After 12 official drafts, the IEEE finally approved the 684-page proposal from the 802.16 Task Group, designating the mobile WiMAX standard as 802.16e-2005.
The WiMAX Forum is set to begin trials and certification testing in early 2006, with certified products scheduled to hit the market later in the year and services expected to follow in early 2007.
The approval announcement brings to an end the work of the 802.16 Task Group, which considered more than 6,000 comments and 900 documents since convening in December 2002, after the original 802.16e specification was approved.
“We projected completion in about 18 months,” said Roger Marks, chairman of the Task Group. “Actual development took about twice that long. Though we all would have preferred to stick closer to schedule, the reality is that the working group changed dramatically during those years.”
Since the original 2002 meeting, the group grew from 82 to 310 participants, and the variety of applications the group had to consider mushroomed.
“I’m proud of the fact that we addressed all of the resulting needs, continuing to harmonize and build consensus to ensure a result with broad support and applicability,” said Marks.
However, Marks noted that, “The IEEE standards are not mandatory, and the IEEE logo is not by itself going to convince anyone to adopt our standards and put them to use.”
The industry seems eager to adopt the new standard, as pre-WiMAX products are already in use where pre-WiMAX networks are under construction or already up and running.
Indeed, Nortel Networks Ltd. announced last week that the Alberta Special Areas Board picked Nortel to build a fixed WiMAX network in Canada, bringing high-speed wireless broadband access to rural areas of Alberta, Nortel said.

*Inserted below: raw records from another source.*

(** *** Filling the table *)

Lemma override_slots_lookup st ms V :
  length (override_slots method_at st ms V) = length V /\
  forall i, (i < length V)%nat ->
    (exists m, m ∈ ms /\ is_virtual method_at m = true /\ Z.to_nat (index_of st m) = i /\
       override_slots method_at st ms V !! i = Some m) \/
    (override_slots method_at st ms V !! i = V !! i /\
     forall m, m ∈ ms -> is_virtual method_at m = true -> Z.to_nat (index_of st m) <> i).
Proof.
  unfold override_slots. induction ms as [|m ms [IHl IH]] using rev_ind.
  { split; [done|]. intros i _. right. split; [done|]. by intros m ?%elem_of_nil. }
  rewrite foldl_app. cbn [foldl]. destruct (is_virtual method_at m) eqn:Ev.
  - split; [by rewrite length_insert|]. intros i Hi. destruct (decide (Z.to_nat (index_of st m) = i)) as [E|Hne].
    + left. exists m. split; [set_solver|]. split; [done|]. split; [done|]. rewrite E. apply list_lookup_insert_eq. lia.
    + rewrite list_lookup_insert_ne by done. destruct (IH i Hi) as [(m' & Hm' & ? & ? & ?)|[HV Hno]].
      * left. exists m'. split; [set_solver|done].
      * right. split; [done|]. intros m' [Hm'|Hm']%elem_of_app Hv'; [by apply Hno|].
        by apply list_elem_of_singleton in Hm' as ->.
  - split; [done|]. intros i Hi. destruct (IH i Hi) as [(m' & Hm' & ? & ? & ?)|[HV Hno]].
    + left. exists m'. split; [set_solver|done].
    + right. split; [done|]. intros m' [Hm'|Hm']%elem_of_app Hv'; [by apply Hno|].
      apply list_elem_of_singleton in Hm' as ->. congruence.
Qed.

(** The slots of the finished table. *)
Lemma filled_slots parent l st :
  slots_done parent (methods (members info)) l st ->
  let F := override_slots method_at st (methods (members info)) (new_vtable n0 l) in
  Z.of_nat (length F) = l_vtableSize l /\
  (forall m, m ∈ methods (members info) -> is_virtual method_at m = true ->
    0 <= index_of st m /\ exists b, F !! Z.to_nat (index_of st m) = Some b /\ method_matches b m) /\
  (forall i b, vt !! i = Some b -> exists b', F !! i = Some b' /\ method_matches b' b).
Proof.
  intros [_ _ Hs Hv Hg] F. set (V := new_vtable n0 l) in *.
  assert (length V = Z.to_nat (l_vtableSize l)) as HlV.
  { unfold V, new_vtable. rewrite length_app, length_take, repeat_length, Hv. lia. }
  destruct (override_slots_lookup st (methods (members info)) V) as [HlF HF]. fold F in HlF, HF.
  split; [lia|]. split.
  - intros m Hm Hvm. specialize (Hg m Hm Hvm) as Hgm.
    assert (0 <= index_of st m < l_vtableSize l) as Hi.
    { destruct Hgm as [[? _]|[? (b & Hb & _)]]; [lia|]. apply lookup_lt_Some in Hb. lia. }
    split; [lia|]. destruct (HF (Z.to_nat (index_of st m)) ltac:(lia)) as [(m' & Hm' & Hv' & Ei & HFm)|[_ Hno]].
    2: { by destruct (Hno m Hm Hvm). }
    exists m'. split; [done|]. specialize (Hg m' Hm' Hv') as Hgm'.
    assert (index_of st m' = index_of st m) as E.
    { destruct Hgm' as [[? _]|[? _]]; lia. }
    destruct Hgm as [[? Hu]|[? (b & Hb & Hmb)]]; [by rewrite (Hu m' Hm' Hv' E)|].
    destruct Hgm' as [[? _]|[? (b' & Hb' & Hmb')]]; [apply lookup_lt_Some in Hb; lia|].
    rewrite E, Hb in Hb'. injection Hb' as <-. by transitivity b.
  - intros i b Hb. pose proof (lookup_lt_Some _ _ _ Hb) as Hi.
    destruct (HF i ltac:(lia)) as [(m' & Hm' & Hv' & Ei & HFm)|[HFV _]].
    + exists m'. split; [done|]. destruct (Hg m' Hm' Hv') as [[? _]|[? (b' & Hb' & Hmb')]]; [lia|].
      rewrite Ei, Hb in Hb'. injection Hb' as <-. done.
    + exists b. split; [|done]. rewrite HFV. unfold V, new_vtable. rewrite Hv, lookup_app_l.
      * rewrite lookup_take_lt by lia. done.
      * rewrite length_take. lia.
Qed.

End Slots.
End Vtable.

Nortel explained that the network would be built according to the IEEE 802.16d-2004 standard for fixed WiMAX and said that the SAB is collaborating with new Canadian wireless service provider Netago Wireless to offer wireless broadband access throughout more than 8,000 square miles in southeastern Alberta. The company also noted that the WiMAX network will operate in the 3.5 GHz spectrum band and will be made available to about 80 percent of SAB residents by next summer.
“Basically we’re targeting rural customers,” said Terry Duchcherer, president and owner-partner of Netago Wireless. “These are second- and third-generation farmers-all they had access to was dial-up Internet service. There is no wired DSL available to them. Within the next 18 months, we expect to have signed up about 1,000 customers. We expect them to use the Internet to help run their farms. For instance, there are a lot of agricultural research groups that only publish their findings on the Internet.
“So far, participation has greatly exceeded our expectations.”
Under terms of the agreement with the SAB, Nortel will supply base stations, indoor and outdoor equipment and wireless backhaul equipment, as well as installation and professional services.
Nortel noted that the SAB is a rural municipal area covering about 5 million acres in southeastern Alberta and was set up for land use control in the 1930s. The SAB is responsible for the administration of the area as it relates to providing all municipal services as well as leasing public lands within the area.
“In Canada and in the United States, about 25 percent of the population cannot be served by high-speed Internet access because in many rural areas, there is very little infrastructure,” said Mark Whitton, vice president and general manager of WiMAX and Wireless Mesh and Nortel. “WiMAX works well in places where there is not a lot of infrastructure, and telcos who are interested in serving those rural, underserved markets are increasingly looking to WiMAX.”
Motorola Inc. seems poised to announce a WiMAX contract as well, having already launched its pre-WiMAX solution, MotoWi4.
“We’re betting heavily on WiMAX,” said Paul Sergeant, senior marketing manager at Motorola. “We reorganized our company to focus on WiMAX. We want to be the biggest, or one of the biggest players in this market.
“We think there is a large market opportunity. Changing the cost structure of mobile wireless changes the game, and changes the structure of wireless telecom,” Sergeant added.